● **TASK REQUIREMENTS**: From the entries below, output the line with "(** * Web threads" and each following line up to and including the line with "new_has_no_loop name : message_loop", exactly as written.

● **INPUT FOR THIS TASK**:
(* ===== verification/WebThread.v ===== *)
(** * Web threads

    [web/web_thread_impl.cc], [web/web_thread_impl.h] and
    [web/public/web_thread.h]: the well-known threads of the browser, the
    table they are registered in and the posting of tasks to them.

    [base::Thread], closures and the blocking pool are parameters.  A function
    that depends on the thread it is called on takes [current], the value of
    [MessageLoop::current()] there.  The second part gives the memory accesses
    of a post one by one and interleaves them with the creation and the
    destruction of threads. *)
From S2P Require Import Prelude.

(** ** Code outside of the repository *)

(** The address of a [base::MessageLoop], a [WebThreadImpl], a
    [WebThreadDelegate] or an object to delete. *)
Abbreviation loop := nat (only parsing).
Abbreviation address := nat (only parsing).

Class ThreadApi := {
  (** [base::Thread] *)
  BaseThread : Type;
  Thread_new : string -> BaseThread;
  message_loop : BaseThread -> option loop;
  SetMessageLoop : loop -> BaseThread -> BaseThread;
  Start : loop -> BaseThread -> BaseThread;
  Stop : BaseThread -> BaseThread;
(** [base::OnceClosure]; the closures made by [PostTaskAndReply], with the
    loop the reply goes to, and by [DeleteSoon] *)
Closure : Type;
with_reply : option loop -> Closure -> Closure -> Closure;
deleter : address -> Closure;
(** [base::SequencedWorkerPool] *)
SequencedWorkerPool : Type;
SequencedWorkerPool_new : Z -> string -> SequencedWorkerPool;
PostWorkerTask : Closure -> SequencedWorkerPool -> SequencedWorkerPool * bool;
PostTaskAndReply_pool :
  Closure -> Closure -> SequencedWorkerPool -> SequencedWorkerPool * bool;
PostNamedSequencedWorkerTask :
  string -> Closure -> SequencedWorkerPool -> SequencedWorkerPool * bool;
Shutdown_pool : Z -> SequencedWorkerPool -> SequencedWorkerPool;
FlushForTesting_pool : SequencedWorkerPool -> SequencedWorkerPool;
}.

(** The documented behaviour of [base::Thread]. *)
Record thread_laws `{ThreadApi} : Prop := {
  new_has_no_loop name : message_loop (Thread_new name) = None;
  set_loop l t : message_loop (SetMessageLoop l t) = Some l;
  started_has_loop l t : message_loop (Start l t) = Some l;
  stopped_has_no_loop t : message_loop (Stop t) = None;
}.

(** ** Identifiers *)
Inductive ID := UI | DB | FILE | FILE_USER_BLOCKING | CACHE | IO | ID_COUNT.

#[export] Instance ID_eq_dec : EqDecision ID.
Proof. solve_decision. Defined.

(** The value of an enumerator. *)
Definition id_value (id : ID) : Z :=
  match id with
  | UI => 0 | DB => 1 | FILE => 2 | FILE_USER_BLOCKING => 3 | CACHE => 4 | IO => 5
  | ID_COUNT => 6
  end.

Definition g_web_thread_names : list string :=
  [ "Web_UIThread"; "Web_DBThread"; "Web_FileThread"; "Web_FileUserBlockingThread";
    "Web_CacheThread"; "Web_IOThread" ].

Definition GetThreadName (thread : ID) : chk string :=
  if (id_value UI <=? id_value thread) && (id_value thread <? id_value ID_COUNT)
  then vget g_web_thread_names (id_value thread)
  else mret "Unknown Thread"%string.

Definition is_thread (identifier : ID) : bool :=
  (0 <=? id_value identifier) && (id_value identifier <? id_value ID_COUNT).

(** ** The process *)
Section web_threads.
Context `{ThreadApi}.

Record Task := { closure : Closure; delay : Z; nestable : bool }.

Record WebThreadImpl := { base_thread : BaseThread; identifier_ : ID }.

#[export] Instance impl_fields : Fields WebThreadImpl := fun t =>
  {| base_thread := base_thread t; identifier_ := identifier_ t |}.

Record WebThreadGlobals := {
  lock : bool;
  threads : list (option address);
  thread_delegates : list (option address);
  blocking_pool : SequencedWorkerPool;
}.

● **WRITTEN RESPONSE**:
(** * Web threads

    [web/web_thread_impl.cc], [web/web_thread_impl.h] and
    [web/public/web_thread.h]: the well-known threads of the browser, the
    table they are registered in and the posting of tasks to them.

    [base::Thread], closures and the blocking pool are parameters.  A function
    that depends on the thread it is called on takes [current], the value of
    [MessageLoop::current()] there.  The second part gives the memory accesses
    of a post one by one and interleaves them with the creation and the
    destruction of threads. *)
From S2P Require Import Prelude.

(** ** Code outside of the repository *)

(** The address of a [base::MessageLoop], a [WebThreadImpl], a
    [WebThreadDelegate] or an object to delete. *)
Abbreviation loop := nat (only parsing).
Abbreviation address := nat (only parsing).

Class ThreadApi := {
  (** [base::Thread] *)
  BaseThread : Type;
  Thread_new : string -> BaseThread;
  message_loop : BaseThread -> option loop;
  SetMessageLoop : loop -> BaseThread -> BaseThread;
  Start : loop -> BaseThread -> BaseThread;
  Stop : BaseThread -> BaseThread;
(** [base::OnceClosure]; the closures made by [PostTaskAndReply], with the
    loop the reply goes to, and by [DeleteSoon] *)
Closure : Type;
with_reply : option loop -> Closure -> Closure -> Closure;
deleter : address -> Closure;
(** [base::SequencedWorkerPool] *)
SequencedWorkerPool : Type;
SequencedWorkerPool_new : Z -> string -> SequencedWorkerPool;
PostWorkerTask : Closure -> SequencedWorkerPool -> SequencedWorkerPool * bool;
PostTaskAndReply_pool :
  Closure -> Closure -> SequencedWorkerPool -> SequencedWorkerPool * bool;
PostNamedSequencedWorkerTask :
  string -> Closure -> SequencedWorkerPool -> SequencedWorkerPool * bool;
Shutdown_pool : Z -> SequencedWorkerPool -> SequencedWorkerPool;
FlushForTesting_pool : SequencedWorkerPool -> SequencedWorkerPool;
}.

(** The documented behaviour of [base::Thread]. *)
Record thread_laws `{ThreadApi} : Prop := {
  new_has_no_loop name : message_loop (Thread_new name) = None;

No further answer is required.